About this task:
Would you please write out the records below exactly as they appear?
___ Record excerpts ___
(** The last [match] of [decode_key]: the keys without a prefix byte. *)
Definition plain_key (code : Z) (m : ModifierState) : option Key :=
  match code with
  | 0x01 => Some Escape | 0x0E => Some Backspace | 0x0F => Some Tab | 0x1C => Some Enter | 0x39 => Some (Ascii 32)
  | 0x1E => letter m 65 97 | 0x30 => letter m 66 98 | 0x2E => letter m 67 99 | 0x20 => letter m 68 100 | 0x12 => letter m 69 101
  | 0x21 => letter m 70 102 | 0x22 => letter m 71 103 | 0x23 => letter m 72 104 | 0x17 => letter m 73 105 | 0x24 => letter m 74 106
  | 0x25 => letter m 75 107 | 0x26 => letter m 76 108 | 0x32 => letter m 77 109 | 0x31 => letter m 78 110 | 0x18 => letter m 79 111
  | 0x19 => letter m 80 112 | 0x10 => letter m 81 113 | 0x13 => letter m 82 114 | 0x1F => letter m 83 115 | 0x14 => letter m 84 116
  | 0x16 => letter m 85 117 | 0x2F => letter m 86 118 | 0x11 => letter m 87 119 | 0x2D => letter m 88 120 | 0x15 => letter m 89 121
  | 0x2C => letter m 90 122
  | 0x02 => symbol m 33 49 | 0x03 => symbol m 64 50 | 0x04 => symbol m 35 51 | 0x05 => symbol m 36 52 | 0x06 => symbol m 37 53
  | 0x07 => symbol m 94 54 | 0x08 => symbol m 38 55 | 0x09 => symbol m 42 56 | 0x0A => symbol m 40 57 | 0x0B => symbol m 41 48
  | 0x0C => symbol m 95 45 | 0x0D => symbol m 43 61 | 0x1A => symbol m 123 91 | 0x1B => symbol m 125 93 | 0x27 => symbol m 58 59
  | 0x28 => symbol m 34 39 | 0x29 => symbol m 126 96 | 0x2B => symbol m 124 92 | 0x33 => symbol m 60 44 | 0x34 => symbol m 62 46
  | 0x35 => symbol m 63 47
  | _ => None
  end%Z.

Definition extended_key (code : Z) : option Key :=
  match code with
  | 0x4B => Some Left | 0x4D => Some Right | 0x48 => Some Up | 0x50 => Some Down | 0x49 => Some PageUp | 0x51 => Some PageDown
  | _ => None
  end%Z.

Definition decode_key (code : Z) (extended : bool) (m : ModifierState) : option Key * ModifierState :=
  let '(mkMods sh ca ct al) := m in
  (if (code =? 0xAA) || (code =? 0xB6) then (None, mkMods false ca ct al)
  else if code =? 0x9D then (None, mkMods sh ca false al)
  else if code =? 0xB8 then (None, mkMods sh ca ct false)
  else if negb (Z.land code 0x80 =? 0) then (None, m)
  else if (code =? 0x2A) || (code =? 0x36) then (None, mkMods true ca ct al)
  else if code =? 0x1D then (None, mkMods sh ca true al)
  else if code =? 0x38 then (None, mkMods sh ca ct true)
  else if code =? 0x3A then (None, mkMods sh (negb ca) ct al)
  else if extended then (extended_key code, m)
  else (plain_key code m, m))%Z.

(** ** Drawing, from the kit *)

(** The requests an application makes on its surface: system calls 14 and 16. *)
Inductive request :=
  | DrawText (x y : Z) (text : bytes) (fg bg : Z)
  | Present
  | PresentRect (y height : Z).

Definition MAX_DRAW_TEXT_LEN : nat := 256.

Definition draw_text (x y : Z) (text : bytes) (fg bg : Z) : request :=
  DrawText x y (take (Nat.min (length text) MAX_DRAW_TEXT_LEN) text) fg bg.

Definition present_rect (y height : Z) : request := PresentRect y (Z.max height 1).

Definition blank (b : Z) : Z := if (b =? 0)%Z then 32%Z else b.

Definition draw_line_padded (x y : Z) (text : bytes) (total_cols : nat) (fg bg : Z) : request :=
  let total := Nat.min total_cols MAX_DRAW_TEXT_LEN in
  let copy_len := Nat.min (length text) total in
  draw_text x y ((blank <$> take copy_len text) ++ replicate (total - copy_len) 32%Z) fg bg.

Definition GLYPH_HEIGHT : Z := 16.
Definition GLYPH_WIDTH : Z := 8.
Definition FG : Z := 0x00FFFFFF.
Definition BG : Z := 0.

(** ** Moving characters inside a row *)

(** [for i in (lo..hi).rev() { row[i + n] = row[i]; }]. *)
Definition shift_right (n lo hi : nat) (r : bytes) : option bytes :=
  foldM (fun r i => b ← r !! i; wbyte r (i + n) b) r (reverse (seq lo (hi - lo))).

(** [for i in lo..hi { row[i] = row[i + 1]; }]. *)
Definition shift_left (lo hi : nat) (r : bytes) : option bytes :=
  foldM (fun r i => b ← r !! (i + 1); wbyte r i b) r (seq lo (hi - lo)).

(** [for k in 0..n { row[at + k] = v; }]. *)
Definition fill_from (at_ n : nat) (v : Z) (r : bytes) : option bytes := foldM (fun r k => wbyte r (at_ + k) v) r (seq 0 n).

(** ** The editor *)

Definition ROWS : nat := 16.
Definition COLS : nat := 56.

(** [EditorState] with the locals of the loop. *)
Record editor := mkEditor {
  buf : list bytes; row_len : list nat; row : nat; col : nat; pending_extended : bool; mods : ModifierState; typed_total : Z }.

(** [init_in_place] and the loop's first values. *)
Definition init_in_place : editor := mkEditor (replicate ROWS (replicate COLS 0%Z)) (replicate ROWS 0) 0 0 false mods_default 0.

Definition set_row (r : bytes) (len : nat) (c : nat) (e : editor) : option editor :=
  buf' ← wbyte (buf e) (row e) r; lens ← wbyte (row_len e) (row e) len;
  Some (mkEditor buf' lens (row e) c (pending_extended e) (mods e) (typed_total e)).
Definition move_to (rw c : nat) (e : editor) : editor := mkEditor (buf e) (row_len e) rw c (pending_extended e) (mods e) (typed_total e).

Definition redraw_row (rw : nat) (b : list bytes) (cursor : option nat) : option (list request) :=
  let y := (Z.of_nat rw * GLYPH_HEIGHT)%Z in
  line ← b !! rw;
  cell ← match cursor with
         | None => Some []
         | Some c => under ← (if c <? COLS then blank <$> line !! c else Some 32%Z); Some [draw_text (Z.of_nat c * GLYPH_WIDTH)%Z y [under] BG FG]
         end;
  Some (draw_line_padded 0 y line COLS FG BG :: cell ++ [present_rect y GLYPH_HEIGHT]).

Definition redraw_cursor_row (e : editor) : option (list request) := redraw_row (row e) (buf e) (Some (col e)).

(** The cursor leaves [prev_row]. *)
Definition redraw_both (prev_row : nat) (e : editor) : option (list request) :=
  a ← redraw_row prev_row (buf e) None; b ← redraw_cursor_row e; Some (a ++ b).

Definition with_drawing (draw : editor -> option (list request)) (e : editor) : option (editor * list request) := d ← draw e; Some (e, d).

Definition key_ascii (ch : Z) (e : editor) : option (editor * list request) :=
  e ← (if col e <? COLS then
         len ← row_len e !! row e; r ← buf e !! row e;
         let insert_at := Nat.min (col e) len in
         r ← shift_right 1 insert_at (Nat.min len (COLS - 1)) r;
         r ← wbyte r insert_at ch;
         set_row r (Nat.min (len + 1) COLS) (col e + 1) e
       else Some e);
  with_drawing redraw_cursor_row e.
___
Finished exercise:
(** The last [match] of [decode_key]: the keys without a prefix byte. *)
Definition plain_key (code : Z) (m : ModifierState) : option Key :=
  match code with
  | 0x01 => Some Escape | 0x0E => Some Backspace | 0x0F => Some Tab | 0x1C => Some Enter | 0x39 => Some (Ascii 32)
  | 0x1E => letter m 65 97 | 0x30 => letter m 66 98 | 0x2E => letter m 67 99 | 0x20 => letter m 68 100 | 0x12 => letter m 69 101
  | 0x21 => letter m 70 102 | 0x22 => letter m 71 103 | 0x23 => letter m 72 104 | 0x17 => letter m 73 105 | 0x24 => letter m 74 106
  | 0x25 => letter m 75 107 | 0x26 => letter m 76 108 | 0x32 => letter m 77 109 | 0x31 => letter m 78 110 | 0x18 => letter m 79 111
  | 0x19 => letter m 80 112 | 0x10 => letter m 81 113 | 0x13 => letter m 82 114 | 0x1F => letter m 83 115 | 0x14 => letter m 84 116
  | 0x16 => letter m 85 117 | 0x2F => letter m 86 118 | 0x11 => letter m 87 119 | 0x2D => letter m 88 120 | 0x15 => letter m 89 121
  | 0x2C => letter m 90 122
  | 0x02 => symbol m 33 49 | 0x03 => symbol m 64 50 | 0x04 => symbol m 35 51 | 0x05 => symbol m 36 52 | 0x06 => symbol m 37 53
  | 0x07 => symbol m 94 54 | 0x08 => symbol m 38 55 | 0x09 => symbol m 42 56 | 0x0A => symbol m 40 57 | 0x0B => symbol m 41 48
  | 0x0C => symbol m 95 45 | 0x0D => symbol m 43 61 | 0x1A => symbol m 123 91 | 0x1B => symbol m 125 93 | 0x27 => symbol m 58 59
  | 0x28 => symbol m 34 39 | 0x29 => symbol m 126 96 | 0x2B => symbol m 124 92 | 0x33 => symbol m 60 44 | 0x34 => symbol m 62 46
  | 0x35 => symbol m 63 47
  | _ => None
  end%Z.

Definition extended_key (code : Z) : option Key :=
  match code with
  | 0x4B => Some Left | 0x4D => Some Right | 0x48 => Some Up | 0x50 => Some Down | 0x49 => Some PageUp | 0x51 => Some PageDown
  | _ => None
  end%Z.

Definition decode_key (code : Z) (extended : bool) (m : ModifierState) : option Key * ModifierState :=
  let '(mkMods sh ca ct al) := m in
  (if (code =? 0xAA) || (code =? 0xB6) then (None, mkMods false ca ct al)
  else if code =? 0x9D then (None, mkMods sh ca false al)
  else if code =? 0xB8 then (None, mkMods sh ca ct false)
  else if negb (Z.land code 0x80 =? 0) then (None, m)
  else if (code =? 0x2A) || (code =? 0x36) then (None, mkMods true ca ct al)
  else if code =? 0x1D then (None, mkMods sh ca true al)
  else if code =? 0x38 then (None, mkMods sh ca ct true)
  else if code =? 0x3A then (None, mkMods sh (negb ca) ct al)
  else if extended then (extended_key code, m)
  else (plain_key code m, m))%Z.

(** ** Drawing, from the kit *)

(** The requests an application makes on its surface: system calls 14 and 16. *)
Inductive request :=
  | DrawText (x y : Z) (text : bytes) (fg bg : Z)
  | Present
  | PresentRect (y height : Z).

Definition MAX_DRAW_TEXT_LEN : nat := 256.

Definition draw_text (x y : Z) (text : bytes) (fg bg : Z) : request :=
  DrawText x y (take (Nat.min (length text) MAX_DRAW_TEXT_LEN) text) fg bg.

Definition present_rect (y height : Z) : request := PresentRect y (Z.max height 1).

Definition blank (b : Z) : Z := if (b =? 0)%Z then 32%Z else b.

Definition draw_line_padded (x y : Z) (text : bytes) (total_cols : nat) (fg bg : Z) : request :=
  let total := Nat.min total_cols MAX_DRAW_TEXT_LEN in
  let copy_len := Nat.min (length text) total in
  draw_text x y ((blank <$> take copy_len text) ++ replicate (total - copy_len) 32%Z) fg bg.

Definition GLYPH_HEIGHT : Z := 16.
Definition GLYPH_WIDTH : Z := 8.
Definition FG : Z := 0x00FFFFFF.
Definition BG : Z := 0.

(** ** Moving characters inside a row *)

(** [for i in (lo..hi).rev() { row[i + n] = row[i]; }]. *)
Definition shift_right (n lo hi : nat) (r : bytes) : option bytes :=
  foldM (fun r i => b ← r !! i; wbyte r (i + n) b) r (reverse (seq lo (hi - lo))).

(** [for i in lo..hi { row[i] = row[i + 1]; }]. *)
Definition shift_left (lo hi : nat) (r : bytes) : option bytes :=
  foldM (fun r i => b ← r !! (i + 1); wbyte r i b) r (seq lo (hi - lo)).

(** [for k in 0..n { row[at + k] = v; }]. *)
Definition fill_from (at_ n : nat) (v : Z) (r : bytes) : option bytes := foldM (fun r k => wbyte r (at_ + k) v) r (seq 0 n).

(** ** The editor *)

Definition ROWS : nat := 16.
Definition COLS : nat := 56.

(** [EditorState] with the locals of the loop. *)
Record editor := mkEditor {
  buf : list bytes; row_len : list nat; row : nat; col : nat; pending_extended : bool; mods : ModifierState; typed_total : Z }.

(** [init_in_place] and the loop's first values. *)
Definition init_in_place : editor := mkEditor (replicate ROWS (replicate COLS 0%Z)) (replicate ROWS 0) 0 0 false mods_default 0.

Definition set_row (r : bytes) (len : nat) (c : nat) (e : editor) : option editor :=
  buf' ← wbyte (buf e) (row e) r; lens ← wbyte (row_len e) (row e) len;
  Some (mkEditor buf' lens (row e) c (pending_extended e) (mods e) (typed_total e)).
Definition move_to (rw c : nat) (e : editor) : editor := mkEditor (buf e) (row_len e) rw c (pending_extended e) (mods e) (typed_total e).

Definition redraw_row (rw : nat) (b : list bytes) (cursor : option nat) : option (list request) :=
  let y := (Z.of_nat rw * GLYPH_HEIGHT)%Z in
  line ← b !! rw;
  cell ← match cursor with
         | None => Some []
         | Some c => under ← (if c <? COLS then blank <$> line !! c else Some 32%Z); Some [draw_text (Z.of_nat c * GLYPH_WIDTH)%Z y [under] BG FG]
         end;
  Some (draw_line_padded 0 y line COLS FG BG :: cell ++ [present_rect y GLYPH_HEIGHT]).

Definition redraw_cursor_row (e : editor) : option (list request) := redraw_row (row e) (buf e) (Some (col e)).

(** The cursor leaves [prev_row]. *)
Definition redraw_both (prev_row : nat) (e : editor) : option (list request) :=
  a ← redraw_row prev_row (buf e) None; b ← redraw_cursor_row e; Some (a ++ b).

Definition with_drawing (draw : editor -> option (list request)) (e : editor) : option (editor * list request) := d ← draw e; Some (e, d).

Definition key_ascii (ch : Z) (e : editor) : option (editor * list request) :=
  e ← (if col e <? COLS then
         len ← row_len e !! row e; r ← buf e !! row e;
         let insert_at := Nat.min (col e) len in
         r ← shift_right 1 insert_at (Nat.min len (COLS - 1)) r;
         r ← wbyte r insert_at ch;
         set_row r (Nat.min (len + 1) COLS) (col e + 1) e
       else Some e);
  with_drawing redraw_cursor_row e.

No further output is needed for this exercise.